→ What is needed: Word for word, return the lines from the start of the entries below through the line that has "induction fuel as [|fuel IH];".

→ Exercise input:
Lemma unary_spec n pe fuel :
  (fuel <= n)%nat → consumes n (λ e, Wf_expr e) pe → consumes (S fuel) (λ e, Wf_expr e) (parseUnary pe fuel).
Proof.
  intros Hle Hpe. induction fuel as [|fuel IH].
  { intros [|t ts] L; [done|simpl in L; lia]. }
  assert (∀ m, (m <= S n)%nat → consumes m (λ e, Wf_expr e) (parsePrimary pe)) as Hprim.
  { intros m Hm ts L. apply (primary_spec n pe Hpe). lia. }
  unfold parseUnary; fold parseUnary. eapply keeps_consumes_bind.
  { eapply keeps_bind; [apply keeps_peek|intros ? ?]. by apply (keeps_ret _ (λ _, True)). }
  intros k _. specialize (IH ltac:(lia)).
  destruct k; try (apply Hprim; lia).
  all: eapply consumes_bind; [apply consumes_eat_any|intros ? _].
  all: eapply keeps_fmap; [|intros ? He; exact He].
  all: try (apply consumes_keeps, Hprim; lia). by apply consumes_keeps.
Qed.

Lemma parse_expr_spec fuel : consumes fuel (λ e, Wf_expr e) (parse_expr fuel).
Proof.
  induction fuel as [|fuel IH]; [intros ts L; lia|].
  apply level_spec; [apply levels_operators|]. by apply (unary_spec fuel).
Qed.
Lemma parseExpr_spec n : consumes n (λ e, Wf_expr e) parseExpr.
Proof. intros ts _. apply parse_expr_spec. lia. Qed.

→ Your solution:
Lemma unary_spec n pe fuel :
  (fuel <= n)%nat → consumes n (λ e, Wf_expr e) pe → consumes (S fuel) (λ e, Wf_expr e) (parseUnary pe fuel).
Proof.
  intros Hle Hpe. induction fuel as [|fuel IH].
  { intros [|t ts] L; [done|simpl in L; lia]. }
  assert (∀ m, (m <= S n)%nat → consumes m (λ e, Wf_expr e) (parsePrimary pe)) as Hprim.
  { intros m Hm ts L. apply (primary_spec n pe Hpe). lia. }
  unfold parseUnary; fold parseUnary. eapply keeps_consumes_bind.
  { eapply keeps_bind; [apply keeps_peek|intros ? ?]. by apply (keeps_ret _ (λ _, True)). }
  intros k _. specialize (IH ltac:(lia)).
  destruct k; try (apply Hprim; lia).
  all: eapply consumes_bind; [apply consumes_eat_any|intros ? _].
  all: eapply keeps_fmap; [|intros ? He; exact He].
  all: try (apply consumes_keeps, Hprim; lia). by apply consumes_keeps.
Qed.

Lemma parse_expr_spec fuel : consumes fuel (λ e, Wf_expr e) (parse_expr fuel).
Proof.
  induction fuel as [|fuel IH]; [intros ts L; lia|].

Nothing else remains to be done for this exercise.